### EXERCISE PROMPT
Working from the records below, repeat exactly the lines starting at the line that contains "mk (_future r) v (_device_id r) (waiter r)." and ending at the line that contains "Module ParamUpdate.", inclusive.

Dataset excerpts
#[global] Instance candidate_eq_dec : EqDecision candidate.
Proof.
  intros [a1 b1 c1 d1 e1] [a2 b2 c2 d2 e2].
  destruct (decide (a1 = a2)); [|right; congruence].
  destruct (decide (b1 = b2)); [|right; congruence].
  destruct (decide (c1 = c2)); [|right; congruence].
  destruct (decide (d1 = d2)); [|right; congruence].
  destruct (decide (e1 = e2)); [|right; congruence].
  left; congruence.
Defined.

(** What a future is resolved with. *)
Inductive fval :=
| VCandidate (c : option candidate)
| VTrue.

#[global] Instance fval_eq_dec : EqDecision fval.
Proof. solve_decision. Defined.

Inductive fstate :=
| FPending
| FResult (v : fval)
| FException (e : exn)
| FCancelled.

#[global] Instance fstate_eq_dec : EqDecision fstate.
Proof. solve_decision. Defined.

(** The coordinator that created a future (bookkeeping of the model). *)
Inductive owner := OwnPairing | OwnDeletion | OwnParameter.

#[global] Instance owner_eq_dec : EqDecision owner.
Proof. solve_decision. Defined.

Record future := mkFuture {
  f_owner : owner;
  f_state : fstate
}.

(** [fut.done()] *)
Definition done (f : future) : bool :=
  match f_state f with FPending => false | _ => true end.

(** What the event loop runs when a [call_later] handle or a sleeping task
    becomes due. *)
Inductive callback :=
| PairingOnTimeout                    (* AjaxPairingCoordinator._on_timeout *)
| PairingWrkFallback                  (* ._send_wrk_fallback *)
| PairingExitSend (command : string)  (* the closure of ._send_exit_command *)
| SendCmd (cmd : string)              (* protocol.send_cmd, cmd *)
| ListSendWrk                         (* the closure of _schedule_wrk_send *)
| ListTimeout                         (* _async_device_list_timeout, after its sleep *)
| DelayedStop                         (* _delayed_stop, after its sleep *)
| RefreshThenExit                     (* _refresh_then_exit, after its sleep *)
| PostDeleteRefresh                   (* the end of async_delete, after its sleep *)
| DeleteWaitTimeout                   (* the 15 s of wait_for in async_delete *)
| ParameterWaitTimeout.               (* the 15 s of wait_for in async_set *)

Record timer := mkTimer {
  t_callback : callback;
  t_live : bool        (* neither cancelled nor run yet *)
}.

Module Pairing.

Inductive stage :=
| await_stop_result
| await_stop_clear
| await_add_result
| await_device
| await_confirmation
| waiting_finalize.

Inductive exit_stage :=
| await_stt_result
| await_wrk_result.

#[global] Instance stage_eq_dec : EqDecision stage.
Proof. solve_decision. Defined.

#[global] Instance exit_stage_eq_dec : EqDecision exit_stage.
Proof. solve_decision. Defined.

(** The attributes of [AjaxPairingCoordinator]; handles and futures are
    indices into the tables of the event loop. *)
Record t := mk {
  _active : bool;
  _flow_id : option string;
  _stage : option stage;
  _timeout_handle : option nat;
  _search_future : option nat;
  _finalize_future : option nat;
  _candidate : option candidate;
  _in_engineering : bool;
  _exit_pending : bool;
  _exit_stage : option exit_stage;
  _exit_timeout_handle : option nat;
  _exit_command_handle : option nat;
  _stop_retries : nat;
  _requested_stop : bool
}.

Definition set_active (v : bool) (r : t) : t :=
  mk v (_flow_id r) (_stage r) (_timeout_handle r) (_search_future r)
    (_finalize_future r) (_candidate r) (_in_engineering r) (_exit_pending r)
    (_exit_stage r) (_exit_timeout_handle r) (_exit_command_handle r)
    (_stop_retries r) (_requested_stop r).
Definition set_flow_id (v : option string) (r : t) : t :=
  mk (_active r) v (_stage r) (_timeout_handle r) (_search_future r)
    (_finalize_future r) (_candidate r) (_in_engineering r) (_exit_pending r)
    (_exit_stage r) (_exit_timeout_handle r) (_exit_command_handle r)
    (_stop_retries r) (_requested_stop r).
Definition set_stage (v : option stage) (r : t) : t :=
  mk (_active r) (_flow_id r) v (_timeout_handle r) (_search_future r)
    (_finalize_future r) (_candidate r) (_in_engineering r) (_exit_pending r)
    (_exit_stage r) (_exit_timeout_handle r) (_exit_command_handle r)
    (_stop_retries r) (_requested_stop r).
Definition set_timeout_handle (v : option nat) (r : t) : t :=
  mk (_active r) (_flow_id r) (_stage r) v (_search_future r)
    (_finalize_future r) (_candidate r) (_in_engineering r) (_exit_pending r)
    (_exit_stage r) (_exit_timeout_handle r) (_exit_command_handle r)
    (_stop_retries r) (_requested_stop r).
Definition set_search_future (v : option nat) (r : t) : t :=
  mk (_active r) (_flow_id r) (_stage r) (_timeout_handle r) v
    (_finalize_future r) (_candidate r) (_in_engineering r) (_exit_pending r)
    (_exit_stage r) (_exit_timeout_handle r) (_exit_command_handle r)
    (_stop_retries r) (_requested_stop r).
Definition set_finalize_future (v : option nat) (r : t) : t :=
  mk (_active r) (_flow_id r) (_stage r) (_timeout_handle r)
    (_search_future r) v (_candidate r) (_in_engineering r) (_exit_pending r)
    (_exit_stage r) (_exit_timeout_handle r) (_exit_command_handle r)
    (_stop_retries r) (_requested_stop r).
Definition set_candidate (v : option candidate) (r : t) : t :=
  mk (_active r) (_flow_id r) (_stage r) (_timeout_handle r)
    (_search_future r) (_finalize_future r) v (_in_engineering r)
    (_exit_pending r) (_exit_stage r) (_exit_timeout_handle r)
    (_exit_command_handle r) (_stop_retries r) (_requested_stop r).
Definition set_in_engineering (v : bool) (r : t) : t :=
  mk (_active r) (_flow_id r) (_stage r) (_timeout_handle r)
    (_search_future r) (_finalize_future r) (_candidate r) v
    (_exit_pending r) (_exit_stage r) (_exit_timeout_handle r)
    (_exit_command_handle r) (_stop_retries r) (_requested_stop r).
Definition set_exit_pending (v : bool) (r : t) : t :=
  mk (_active r) (_flow_id r) (_stage r) (_timeout_handle r)
    (_search_future r) (_finalize_future r) (_candidate r)
    (_in_engineering r) v (_exit_stage r) (_exit_timeout_handle r)
    (_exit_command_handle r) (_stop_retries r) (_requested_stop r).
Definition set_exit_stage (v : option exit_stage) (r : t) : t :=
  mk (_active r) (_flow_id r) (_stage r) (_timeout_handle r)
    (_search_future r) (_finalize_future r) (_candidate r)
    (_in_engineering r) (_exit_pending r) v (_exit_timeout_handle r)
    (_exit_command_handle r) (_stop_retries r) (_requested_stop r).
Definition set_exit_timeout_handle (v : option nat) (r : t) : t :=
  mk (_active r) (_flow_id r) (_stage r) (_timeout_handle r)
    (_search_future r) (_finalize_future r) (_candidate r)
    (_in_engineering r) (_exit_pending r) (_exit_stage r) v
    (_exit_command_handle r) (_stop_retries r) (_requested_stop r).
Definition set_exit_command_handle (v : option nat) (r : t) : t :=
  mk (_active r) (_flow_id r) (_stage r) (_timeout_handle r)
    (_search_future r) (_finalize_future r) (_candidate r)
    (_in_engineering r) (_exit_pending r) (_exit_stage r)
    (_exit_timeout_handle r) v (_stop_retries r) (_requested_stop r).
Definition set_stop_retries (v : nat) (r : t) : t :=
  mk (_active r) (_flow_id r) (_stage r) (_timeout_handle r)
    (_search_future r) (_finalize_future r) (_candidate r)
    (_in_engineering r) (_exit_pending r) (_exit_stage r)
    (_exit_timeout_handle r) (_exit_command_handle r) v (_requested_stop r).
Definition set_requested_stop (v : bool) (r : t) : t :=
  mk (_active r) (_flow_id r) (_stage r) (_timeout_handle r)
    (_search_future r) (_finalize_future r) (_candidate r)
    (_in_engineering r) (_exit_pending r) (_exit_stage r)
    (_exit_timeout_handle r) (_exit_command_handle r) (_stop_retries r) v.

(** [__init__] *)
Definition init : t :=
  mk false None None None None None None false false None None None 0 false.

End Pairing.

Module Deletion.

Inductive stage := await_stop | await_delete | await_wrk.

#[global] Instance stage_eq_dec : EqDecision stage.
Proof. solve_decision. Defined.

(** The attributes of [AjaxDeletionCoordinator].  [waiter] is the
    [async_delete] coroutine suspended in [wait_for]: the future it awaits,
    the handle of its timeout and its device id; [_lock] is held exactly
    while it exists. *)
Record t := mk {
  _future : option nat;
  _stage : option stage;
  _device_id : option string;
  waiter : option (nat * nat * string)
}.

Definition set_future (v : option nat) (r : t) : t :=
  mk v (_stage r) (_device_id r) (waiter r).
Definition set_stage (v : option stage) (r : t) : t :=
  mk (_future r) v (_device_id r) (waiter r).
Definition set_device_id (v : option string) (r : t) : t :=
  mk (_future r) (_stage r) v (waiter r).
Definition set_waiter (v : option (nat * nat * string)) (r : t) : t :=
  mk (_future r) (_stage r) (_device_id r) v.

Definition init : t := mk None None None None.

(** [busy] *)
Definition busy (d : t) : bool := bool_decide (_future d ≠ None).

(** [self._lock.locked()] *)
Definition locked (d : t) : bool := bool_decide (waiter d ≠ None).

End Deletion.

Module ParamUpdate.

Inductive stage := await_stop | await_command | await_wrk.

#[global] Instance stage_eq_dec : EqDecision stage.
Proof. solve_decision. Defined.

### RESULT BELOW
  mk (_future r) v (_device_id r) (waiter r).
Definition set_device_id (v : option string) (r : t) : t :=
  mk (_future r) (_stage r) v (waiter r).
Definition set_waiter (v : option (nat * nat * string)) (r : t) : t :=
  mk (_future r) (_stage r) (_device_id r) v.

Definition init : t := mk None None None None.

(** [busy] *)
Definition busy (d : t) : bool := bool_decide (_future d ≠ None).

(** [self._lock.locked()] *)
Definition locked (d : t) : bool := bool_decide (waiter d ≠ None).

End Deletion.

Module ParamUpdate.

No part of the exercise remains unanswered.